Domain-Joined and Non-Domain-Joined Clients
The App-V Desktop Client can be configured to allow connection to a network regardless of whether the client is domain joined or non-domain joined.
Clients that are domain joined, but outside the internal network, can communicate with the App-V infrastructure by using a VPN connection. When you want to provide users the ability to leave the internal network but still communicate in an App-V infrastructure, your environment requires very little setup. Because the users are already part of the domain, you simply need to ensure that Cached Credentials are supported on the client. This is the default configuration, and any changes to this setting can be accomplished from Group Policies.
As mentioned in the App-V Security Best Practices Guide, the user will attempt to send their user ticket to the App-V infrastructure for authentication. If the ticket is expired, it will revert to using NTLM and the cached credentials on the computer. To allow roaming, administrators must ensure that the publishing server being accessed internally is available at the same name externally for the names to resolve properly.

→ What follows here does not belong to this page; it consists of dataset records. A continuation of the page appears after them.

Lemma core_set t t' i nd nd' : same_core t t' -> t' !! i = Some nd -> core nd' = core nd -> same_core t (<[i := nd']> t').
Proof.
  intros H E Hc j. rewrite lookup_ins by by apply lookup_lt_Some in E. case_decide as Hj; [|apply H]. subst j. rewrite <-H, E. cbn. by rewrite Hc.
Qed.

Lemma core_sibs t t' o ks : same_core t t' -> sibs t o ks -> sibs t' o ks.
Proof.
  intros H Hs. eapply sibs_mono; [exact Hs|]. intros q _. specialize (H q). destruct (t' !! q), (t !! q); try done. injection H as _ Hn _ _. cbn. by rewrite Hn.
Qed.

Lemma core_sym (t t' : tree) : same_core t t' -> same_core t' t.
Proof. intros H i. by rewrite H. Qed.

(** The rule for a loop over siblings. *)
Lemma siblings_rule {S} t0 (get : S -> tree) body (I : list nat -> S -> Prop) ks :
  (forall pre a, I pre a -> same_core t0 (get a)) ->
  (forall pre q post a, ks = pre ++ q :: post -> I pre a -> exists a', body q a = Ret a' /\ I (pre ++ [q]) a') ->
  forall fuel o a, sibs t0 o ks -> I [] a -> (length ks < fuel)%nat -> exists a', siblings fuel get body o a = Ret a' /\ I ks a'.
Proof.
  intros Hget Hbody. assert (Hgen : forall fuel pre post o a, ks = pre ++ post -> sibs t0 o post -> I pre a -> (length post < fuel)%nat ->
    exists a', siblings fuel get body o a = Ret a' /\ I ks a').
  { induction fuel as [|n IH]; intros pre post o a Hks Hs HI Hf; [lia|]. cbn [siblings]. inversion Hs as [|q nd post' E Hs']; subst post o.
    - rewrite app_nil_r in Hks. subst. by exists a.
    - destruct (Hbody pre q post' a Hks HI) as (a' & -> & HI'). bind. destruct (core_lookup t0 (get a') q nd (Hget _ _ HI') E) as (nd' & E' & _ & Hn & _).
      rewrite (node_run _ _ _ E'). bind. rewrite Hn. apply (IH (pre ++ [q]) post'); [by rewrite <-app_assoc|done|done|cbn in Hf; lia]. }
  intros fuel o a Hs HI Hf. by apply (Hgen fuel [] ks).
Qed.
(** The number made of the [k]-th call of [rand], and the units made from call [base] on:
    [m] units of [n] weights each. *)
Definition drawn (k : nat) : F := ddiv (dofZ (rand k)) (dofZ RAND_MAX).
Definition init_weight (base w : nat) : F := let x := dmul (dlit 7 10) (drawn (base + w)) in if Nat.odd w then dneg x else x.
Definition init_unit (n base : nat) : @unit_params F := (drawn (base + n), init_weight base <$> seq 0 n).
Definition init_layer (base m n : nat) : list unit_params := (fun j => init_unit n (base + j * (n + 1))%nat) <$> seq 0 m.
Definition init_params : @params F :=
  (init_layer IMAGE_SIZE HIDDEN_LAYER_SIZE IMAGE_SIZE, init_layer (IMAGE_SIZE + HIDDEN_LAYER_SIZE * (IMAGE_SIZE + 1)) OUTPUT_SIZE HIDDEN_LAYER_SIZE).

(** The calls of [rand] that [network_init] makes. *)
Definition init_calls : nat := IMAGE_SIZE + HIDDEN_LAYER_SIZE * (IMAGE_SIZE + 1) + OUTPUT_SIZE * (HIDDEN_LAYER_SIZE + 1).

Lemma collect_run {A} (body : nat -> prog F A) (g : nat -> nat -> A) c pr : (forall k r, body k (World r pr) = Ret (Done (g r k) (World (r + c) pr))) ->
  forall n i r, collect i n body (World r pr) = Ret (Done ((fun j => g (r + j * c)%nat (i + j)%nat) <$> seq 0 n) (World (r + n * c) pr)).
Proof.
  intros Hb. induction n as [|n IH]; intros i r; cbn [collect seq].
  - by replace (r + 0 * c)%nat with r by lia.
  - rewrite (prog_run _ _ _ _ _ (Hb i r)), (prog_run _ _ _ _ _ (IH (S i) (r + c)%nat)). unfold mret, prog_ret. cbn [fmap list_fmap].
    replace (r + c + n * c)%nat with (r + S n * c)%nat by lia. do 3 f_equal; [f_equal; lia|]. rewrite <-fmap_S_seq, <-list_fmap_compose. apply list_fmap_ext. intros j k _. unfold compose. f_equal; lia.
Qed.

Lemma node_init_run n r pr : node_init rand RAND_MAX n (World r pr) = Ret (Done (mkNode (drawn (r + n)) None None None (init_weight r <$> seq 0 n)) (World (r + (n + 1)) pr)).
Proof.
  unfold node_init. erewrite prog_run; [|apply (collect_run _ (fun r w => let x := dmul (dlit 7 10) (drawn r) in if Nat.odd w then dneg x else x) 1); intros k r'; by rewrite Nat.add_1_r].
  unfold draw. erewrite prog_run; [|done]. unfold mret, prog_ret. cbn [rands printed]. rewrite Nat.mul_1_r. replace (r + (n + 1))%nat with (S (r + n)) by lia.
  do 3 f_equal. apply list_fmap_ext. intros j k _. unfold init_weight. by rewrite Nat.mul_1_r.
Qed.

Lemma layer_init_run m n r pr : exists l, layer_init rand RAND_MAX m n (World r pr) = Ret (Done l (World (r + m * (n + 1)) pr)) /\ layer_params l = init_layer r m n.
Proof.
  eexists. split; [apply (collect_run _ (fun r _ => mkNode (drawn (r + n)) None None None (init_weight r <$> seq 0 n)) (n + 1) pr (fun k r => node_init_run n r pr))|].
  unfold layer_params, init_layer. by rewrite <-list_fmap_compose.
Qed.

Lemma init_layer_shaped base m n : shaped m n (init_layer base m n).
Proof.
  unfold init_layer. split; [by rewrite length_fmap, length_seq|]. intros j u. rewrite list_lookup_fmap. destruct (seq 0 m !! j) as [k|]; intros [= <-].
  cbn. by rewrite length_fmap, length_seq.
Qed.

Lemma layers_init_run m n k pr : exists i h o, (i ← layer_init rand RAND_MAX m 0; h ← layer_init rand RAND_MAX n m; o ← layer_init rand RAND_MAX k n; mret (mkNetwork i h o)) (World 0 pr)
  = Ret (Done (mkNetwork i h o) (World (m + n * (m + 1) + k * (n + 1)) pr)) /\ length i = m /\ layer_params h = init_layer m n m /\ layer_params o = init_layer (m + n * (m + 1)) k n.
Proof.
  destruct (layer_init_run m 0 0 pr) as (i & Ei & Hi). replace (0 + m * (0 + 1))%nat with m in Ei by lia. destruct (layer_init_run n m m pr) as (h & Eh & Hh).
  destruct (layer_init_run k n (m + n * (m + 1)) pr) as (o & Eo & Ho). exists i, h, o. rewrite (prog_run _ _ _ _ _ Ei), (prog_run _ _ _ _ _ Eh), (prog_run _ _ _ _ _ Eo).
  split_and!; [done| |exact Hh|exact Ho]. apply (f_equal length) in Hi. unfold layer_params, init_layer in Hi. by rewrite !length_fmap, length_seq in Hi.
Qed.

Lemma network_init_run pr : exists net, network_init rand RAND_MAX (World 0 pr) = Ret (Done net (World init_calls pr)) /\ net_params net = init_params /\ net_ok net.
Proof.
  destruct (layers_init_run IMAGE_SIZE HIDDEN_LAYER_SIZE OUTPUT_SIZE pr) as (i & h & o & E & Hi & Hh & Ho). exists (mkNetwork i h o). split; [exact E|]. split; [exact (f_equal2 pair Hh Ho)|].
  split; cbn [input_layer hidden_layer output_layer]; [exact Hi|rewrite Hh|rewrite Ho]; apply init_layer_shaped.
Qed.
End init.

(** ** Whole runs *)

Section runs.
Context {F : Type} `{!Dbl F} (torn : list Z -> Z) (rand : nat -> Z) (RAND_MAX : Z).

(** Training on a list of images with labels; the share that is classified rightly. *)
Definition train (P : @params F) (data : list (list Z * Z)) : params := foldl (fun P d => train_step P d.1 d.2) P data.
Definition correct (P : @params F) (data : list (list Z * Z)) : list (list Z * Z) := filter (fun d => classify P d.1 = d.2) data.
Definition rate (P : @params F) (data : list (list Z * Z)) : F :=
  dmul (ddiv (dofZ (Z.of_nat (length (correct P data)))) (dofZ (Z.of_nat (length data)))) (dofZ 100).

(** The parameters after [e] epochs. *)
Definition trained (data : list (list Z * Z)) (e : nat) : params := Nat.iter e (fun P => train P data) (init_params rand RAND_MAX).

Clients that are non-domain joined but need to communicate in the App-V infrastructure must be configured to ensure that authentication to the App-V infrastructure is successful. The App-V Desktop Client does not permit prompting for the publishing refresh process, so the client must be configured to present the proper credentials to the App-V Management Server.
The publishing server, which is configured for publishing refresh from the non-domain joined client, requires that the external name that clients access is configured as the common name or a subject alternate name (SAN) on the publishing server’s certificate.